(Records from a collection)
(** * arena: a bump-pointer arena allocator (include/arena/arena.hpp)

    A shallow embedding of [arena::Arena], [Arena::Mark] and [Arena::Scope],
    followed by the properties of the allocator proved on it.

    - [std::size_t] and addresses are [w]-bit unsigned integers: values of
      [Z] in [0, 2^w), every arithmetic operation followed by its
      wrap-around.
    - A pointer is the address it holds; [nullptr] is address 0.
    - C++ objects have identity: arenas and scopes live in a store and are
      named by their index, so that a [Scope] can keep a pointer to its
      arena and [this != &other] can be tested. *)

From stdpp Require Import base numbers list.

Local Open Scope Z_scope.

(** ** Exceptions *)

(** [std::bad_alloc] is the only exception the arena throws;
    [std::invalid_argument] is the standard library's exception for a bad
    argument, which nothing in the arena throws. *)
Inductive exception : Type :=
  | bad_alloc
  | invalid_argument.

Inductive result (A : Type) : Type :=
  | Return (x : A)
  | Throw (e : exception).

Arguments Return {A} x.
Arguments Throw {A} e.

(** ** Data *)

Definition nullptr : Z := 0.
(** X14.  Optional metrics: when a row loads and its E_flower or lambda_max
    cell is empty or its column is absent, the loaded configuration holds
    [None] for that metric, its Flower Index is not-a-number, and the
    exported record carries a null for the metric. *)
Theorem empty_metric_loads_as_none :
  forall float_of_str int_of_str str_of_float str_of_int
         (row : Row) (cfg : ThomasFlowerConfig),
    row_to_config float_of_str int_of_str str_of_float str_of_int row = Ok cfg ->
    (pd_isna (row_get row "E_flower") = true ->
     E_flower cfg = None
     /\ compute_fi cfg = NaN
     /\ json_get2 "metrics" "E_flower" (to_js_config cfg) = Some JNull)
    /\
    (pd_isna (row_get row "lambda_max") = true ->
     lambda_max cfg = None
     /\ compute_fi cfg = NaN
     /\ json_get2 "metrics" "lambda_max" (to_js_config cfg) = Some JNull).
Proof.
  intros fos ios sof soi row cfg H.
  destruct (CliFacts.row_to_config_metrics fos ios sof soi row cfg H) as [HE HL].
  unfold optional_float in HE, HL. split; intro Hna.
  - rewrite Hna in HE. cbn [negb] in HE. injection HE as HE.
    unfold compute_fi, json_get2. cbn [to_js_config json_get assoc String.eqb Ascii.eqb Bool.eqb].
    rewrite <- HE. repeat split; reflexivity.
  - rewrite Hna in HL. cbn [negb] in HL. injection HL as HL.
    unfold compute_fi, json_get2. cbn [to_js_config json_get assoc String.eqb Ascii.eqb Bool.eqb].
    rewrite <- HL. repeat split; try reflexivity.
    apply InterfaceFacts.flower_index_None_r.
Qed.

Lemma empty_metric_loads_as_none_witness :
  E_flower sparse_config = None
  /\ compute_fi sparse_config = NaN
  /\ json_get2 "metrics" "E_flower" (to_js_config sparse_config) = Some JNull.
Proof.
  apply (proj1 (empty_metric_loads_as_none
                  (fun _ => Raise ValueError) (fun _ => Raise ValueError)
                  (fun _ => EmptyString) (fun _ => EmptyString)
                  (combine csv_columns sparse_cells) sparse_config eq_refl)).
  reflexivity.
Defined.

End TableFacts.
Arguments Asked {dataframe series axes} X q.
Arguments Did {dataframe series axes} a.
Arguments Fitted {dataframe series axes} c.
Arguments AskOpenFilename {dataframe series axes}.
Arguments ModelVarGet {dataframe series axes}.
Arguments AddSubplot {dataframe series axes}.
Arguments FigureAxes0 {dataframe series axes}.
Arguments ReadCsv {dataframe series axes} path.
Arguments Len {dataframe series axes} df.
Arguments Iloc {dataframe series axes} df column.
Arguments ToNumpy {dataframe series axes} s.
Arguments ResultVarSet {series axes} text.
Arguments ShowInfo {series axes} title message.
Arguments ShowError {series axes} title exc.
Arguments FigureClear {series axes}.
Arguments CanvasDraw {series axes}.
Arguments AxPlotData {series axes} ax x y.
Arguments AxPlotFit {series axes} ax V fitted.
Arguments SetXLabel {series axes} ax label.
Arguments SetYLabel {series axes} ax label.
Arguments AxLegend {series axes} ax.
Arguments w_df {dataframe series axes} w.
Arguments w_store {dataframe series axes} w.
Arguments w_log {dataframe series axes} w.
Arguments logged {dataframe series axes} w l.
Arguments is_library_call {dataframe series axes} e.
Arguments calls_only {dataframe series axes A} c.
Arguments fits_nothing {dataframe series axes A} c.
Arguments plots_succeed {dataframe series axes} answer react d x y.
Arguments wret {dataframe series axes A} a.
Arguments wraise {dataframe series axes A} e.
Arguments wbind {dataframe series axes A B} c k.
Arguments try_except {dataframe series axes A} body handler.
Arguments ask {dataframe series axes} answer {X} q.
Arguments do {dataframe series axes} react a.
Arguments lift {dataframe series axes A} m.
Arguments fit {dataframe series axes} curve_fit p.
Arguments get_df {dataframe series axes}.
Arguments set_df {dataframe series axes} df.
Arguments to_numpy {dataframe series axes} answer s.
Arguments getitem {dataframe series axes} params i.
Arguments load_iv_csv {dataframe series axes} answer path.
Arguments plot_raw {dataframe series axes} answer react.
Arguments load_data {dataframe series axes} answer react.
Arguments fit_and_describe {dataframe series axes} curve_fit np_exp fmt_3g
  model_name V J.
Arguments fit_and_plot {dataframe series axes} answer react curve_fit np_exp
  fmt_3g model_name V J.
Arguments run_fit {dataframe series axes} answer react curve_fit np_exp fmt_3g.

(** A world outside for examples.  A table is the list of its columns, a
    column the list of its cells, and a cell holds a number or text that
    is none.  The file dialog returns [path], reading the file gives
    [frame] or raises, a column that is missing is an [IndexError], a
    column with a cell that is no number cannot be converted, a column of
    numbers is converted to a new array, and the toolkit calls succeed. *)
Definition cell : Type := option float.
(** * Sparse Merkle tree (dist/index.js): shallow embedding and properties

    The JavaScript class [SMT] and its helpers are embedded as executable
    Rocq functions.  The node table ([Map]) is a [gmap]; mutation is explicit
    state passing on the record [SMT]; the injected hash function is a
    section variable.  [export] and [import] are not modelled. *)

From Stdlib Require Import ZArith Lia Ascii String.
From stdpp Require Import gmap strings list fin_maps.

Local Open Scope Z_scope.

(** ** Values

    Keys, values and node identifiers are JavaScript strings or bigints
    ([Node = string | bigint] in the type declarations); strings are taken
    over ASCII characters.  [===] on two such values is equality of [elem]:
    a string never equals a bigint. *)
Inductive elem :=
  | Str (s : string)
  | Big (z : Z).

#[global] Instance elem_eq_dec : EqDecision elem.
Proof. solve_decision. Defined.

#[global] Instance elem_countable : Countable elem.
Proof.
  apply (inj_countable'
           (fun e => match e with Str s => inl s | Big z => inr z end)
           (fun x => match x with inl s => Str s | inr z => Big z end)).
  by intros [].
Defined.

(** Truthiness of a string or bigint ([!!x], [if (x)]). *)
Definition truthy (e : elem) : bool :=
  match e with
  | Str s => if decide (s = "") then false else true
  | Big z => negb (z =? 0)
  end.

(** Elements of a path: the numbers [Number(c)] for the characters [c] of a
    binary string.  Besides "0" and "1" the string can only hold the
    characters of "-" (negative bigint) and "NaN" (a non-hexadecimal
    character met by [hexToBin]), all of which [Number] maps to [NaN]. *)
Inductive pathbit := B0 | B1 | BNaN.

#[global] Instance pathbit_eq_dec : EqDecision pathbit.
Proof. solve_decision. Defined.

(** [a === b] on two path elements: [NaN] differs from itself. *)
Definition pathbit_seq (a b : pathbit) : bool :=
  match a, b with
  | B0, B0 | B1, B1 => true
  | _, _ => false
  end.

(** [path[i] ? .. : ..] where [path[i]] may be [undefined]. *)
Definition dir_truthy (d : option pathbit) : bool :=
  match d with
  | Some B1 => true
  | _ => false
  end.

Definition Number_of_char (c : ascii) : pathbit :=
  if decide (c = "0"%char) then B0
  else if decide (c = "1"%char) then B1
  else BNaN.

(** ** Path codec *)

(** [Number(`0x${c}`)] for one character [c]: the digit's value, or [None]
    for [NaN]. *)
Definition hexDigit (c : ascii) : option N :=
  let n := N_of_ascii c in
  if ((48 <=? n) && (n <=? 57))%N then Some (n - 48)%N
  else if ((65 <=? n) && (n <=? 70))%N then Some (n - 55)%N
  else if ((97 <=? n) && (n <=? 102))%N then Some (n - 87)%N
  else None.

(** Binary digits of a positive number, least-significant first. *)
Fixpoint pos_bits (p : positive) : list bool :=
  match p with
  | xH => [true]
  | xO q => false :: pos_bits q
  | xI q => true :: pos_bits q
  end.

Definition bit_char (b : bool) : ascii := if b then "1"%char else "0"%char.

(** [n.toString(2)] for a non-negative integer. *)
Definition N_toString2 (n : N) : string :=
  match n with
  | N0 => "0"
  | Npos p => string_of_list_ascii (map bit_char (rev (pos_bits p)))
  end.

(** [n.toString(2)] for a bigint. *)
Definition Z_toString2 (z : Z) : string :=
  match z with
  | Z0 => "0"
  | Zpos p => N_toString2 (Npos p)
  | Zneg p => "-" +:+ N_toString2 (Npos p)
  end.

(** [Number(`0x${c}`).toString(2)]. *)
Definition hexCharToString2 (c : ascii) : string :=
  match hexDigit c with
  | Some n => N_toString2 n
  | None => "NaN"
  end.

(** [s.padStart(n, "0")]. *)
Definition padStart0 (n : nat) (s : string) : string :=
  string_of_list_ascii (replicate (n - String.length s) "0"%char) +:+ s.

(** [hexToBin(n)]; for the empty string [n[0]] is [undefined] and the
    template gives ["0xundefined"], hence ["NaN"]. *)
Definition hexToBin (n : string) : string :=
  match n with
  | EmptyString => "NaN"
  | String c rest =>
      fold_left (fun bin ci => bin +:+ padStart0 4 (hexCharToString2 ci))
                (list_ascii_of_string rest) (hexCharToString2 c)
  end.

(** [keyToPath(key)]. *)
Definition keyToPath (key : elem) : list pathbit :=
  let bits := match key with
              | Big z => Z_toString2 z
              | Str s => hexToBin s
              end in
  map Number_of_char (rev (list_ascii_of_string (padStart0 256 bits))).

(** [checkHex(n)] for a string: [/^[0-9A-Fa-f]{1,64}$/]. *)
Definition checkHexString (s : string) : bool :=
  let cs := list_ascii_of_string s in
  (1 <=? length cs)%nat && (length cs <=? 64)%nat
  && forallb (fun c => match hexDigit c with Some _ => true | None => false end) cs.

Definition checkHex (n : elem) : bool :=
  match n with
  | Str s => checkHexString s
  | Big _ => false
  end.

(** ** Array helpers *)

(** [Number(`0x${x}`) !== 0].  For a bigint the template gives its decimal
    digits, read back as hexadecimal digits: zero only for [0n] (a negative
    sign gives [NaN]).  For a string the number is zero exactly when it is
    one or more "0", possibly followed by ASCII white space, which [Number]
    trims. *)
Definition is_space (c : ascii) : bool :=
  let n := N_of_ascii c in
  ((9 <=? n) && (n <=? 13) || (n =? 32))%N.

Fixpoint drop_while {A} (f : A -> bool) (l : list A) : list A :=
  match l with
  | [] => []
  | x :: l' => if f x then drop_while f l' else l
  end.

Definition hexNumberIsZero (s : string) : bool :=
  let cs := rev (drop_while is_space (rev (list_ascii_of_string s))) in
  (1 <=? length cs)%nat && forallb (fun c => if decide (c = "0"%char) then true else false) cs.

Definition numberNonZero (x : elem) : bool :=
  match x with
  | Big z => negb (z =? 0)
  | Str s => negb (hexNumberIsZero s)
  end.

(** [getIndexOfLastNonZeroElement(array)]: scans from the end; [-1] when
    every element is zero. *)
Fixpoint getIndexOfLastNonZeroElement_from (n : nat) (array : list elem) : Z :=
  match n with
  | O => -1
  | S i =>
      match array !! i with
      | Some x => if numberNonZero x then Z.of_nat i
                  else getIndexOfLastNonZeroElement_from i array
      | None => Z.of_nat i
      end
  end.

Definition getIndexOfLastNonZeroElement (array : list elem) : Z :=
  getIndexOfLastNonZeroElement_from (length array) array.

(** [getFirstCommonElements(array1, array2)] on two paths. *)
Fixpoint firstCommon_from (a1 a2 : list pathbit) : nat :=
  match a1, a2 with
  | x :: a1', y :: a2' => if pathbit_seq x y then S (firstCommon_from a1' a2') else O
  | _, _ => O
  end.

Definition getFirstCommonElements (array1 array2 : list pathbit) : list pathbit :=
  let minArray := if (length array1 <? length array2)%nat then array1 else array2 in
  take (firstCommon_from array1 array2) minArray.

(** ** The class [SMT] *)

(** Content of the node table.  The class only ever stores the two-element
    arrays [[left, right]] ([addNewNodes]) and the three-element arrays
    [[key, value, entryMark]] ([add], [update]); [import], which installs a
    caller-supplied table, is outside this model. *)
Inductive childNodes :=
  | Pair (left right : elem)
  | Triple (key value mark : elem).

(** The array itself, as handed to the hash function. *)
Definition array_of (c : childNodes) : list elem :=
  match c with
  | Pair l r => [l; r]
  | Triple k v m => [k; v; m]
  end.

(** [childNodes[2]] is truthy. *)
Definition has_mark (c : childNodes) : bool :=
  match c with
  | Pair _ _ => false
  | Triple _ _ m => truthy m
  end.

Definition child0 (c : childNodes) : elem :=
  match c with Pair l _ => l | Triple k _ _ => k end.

Directions for this task: From the data above, return every line from the line that has "apply (inj_countable'" up to and including the line that has "match p with", exactly.

Written response:
  apply (inj_countable'
           (fun e => match e with Str s => inl s | Big z => inr z end)
           (fun x => match x with inl s => Str s | inr z => Big z end)).
  by intros [].
Defined.

(** Truthiness of a string or bigint ([!!x], [if (x)]). *)
Definition truthy (e : elem) : bool :=
  match e with
  | Str s => if decide (s = "") then false else true
  | Big z => negb (z =? 0)
  end.

(** Elements of a path: the numbers [Number(c)] for the characters [c] of a
    binary string.  Besides "0" and "1" the string can only hold the
    characters of "-" (negative bigint) and "NaN" (a non-hexadecimal
    character met by [hexToBin]), all of which [Number] maps to [NaN]. *)
Inductive pathbit := B0 | B1 | BNaN.

#[global] Instance pathbit_eq_dec : EqDecision pathbit.
Proof. solve_decision. Defined.

(** [a === b] on two path elements: [NaN] differs from itself. *)
Definition pathbit_seq (a b : pathbit) : bool :=
  match a, b with
  | B0, B0 | B1, B1 => true
  | _, _ => false
  end.

(** [path[i] ? .. : ..] where [path[i]] may be [undefined]. *)
Definition dir_truthy (d : option pathbit) : bool :=
  match d with
  | Some B1 => true
  | _ => false
  end.

Definition Number_of_char (c : ascii) : pathbit :=
  if decide (c = "0"%char) then B0
  else if decide (c = "1"%char) then B1
  else BNaN.

(** ** Path codec *)

(** [Number(`0x${c}`)] for one character [c]: the digit's value, or [None]
    for [NaN]. *)
Definition hexDigit (c : ascii) : option N :=
  let n := N_of_ascii c in
  if ((48 <=? n) && (n <=? 57))%N then Some (n - 48)%N
  else if ((65 <=? n) && (n <=? 70))%N then Some (n - 55)%N
  else if ((97 <=? n) && (n <=? 102))%N then Some (n - 87)%N
  else None.

(** Binary digits of a positive number, least-significant first. *)
Fixpoint pos_bits (p : positive) : list bool :=
  match p with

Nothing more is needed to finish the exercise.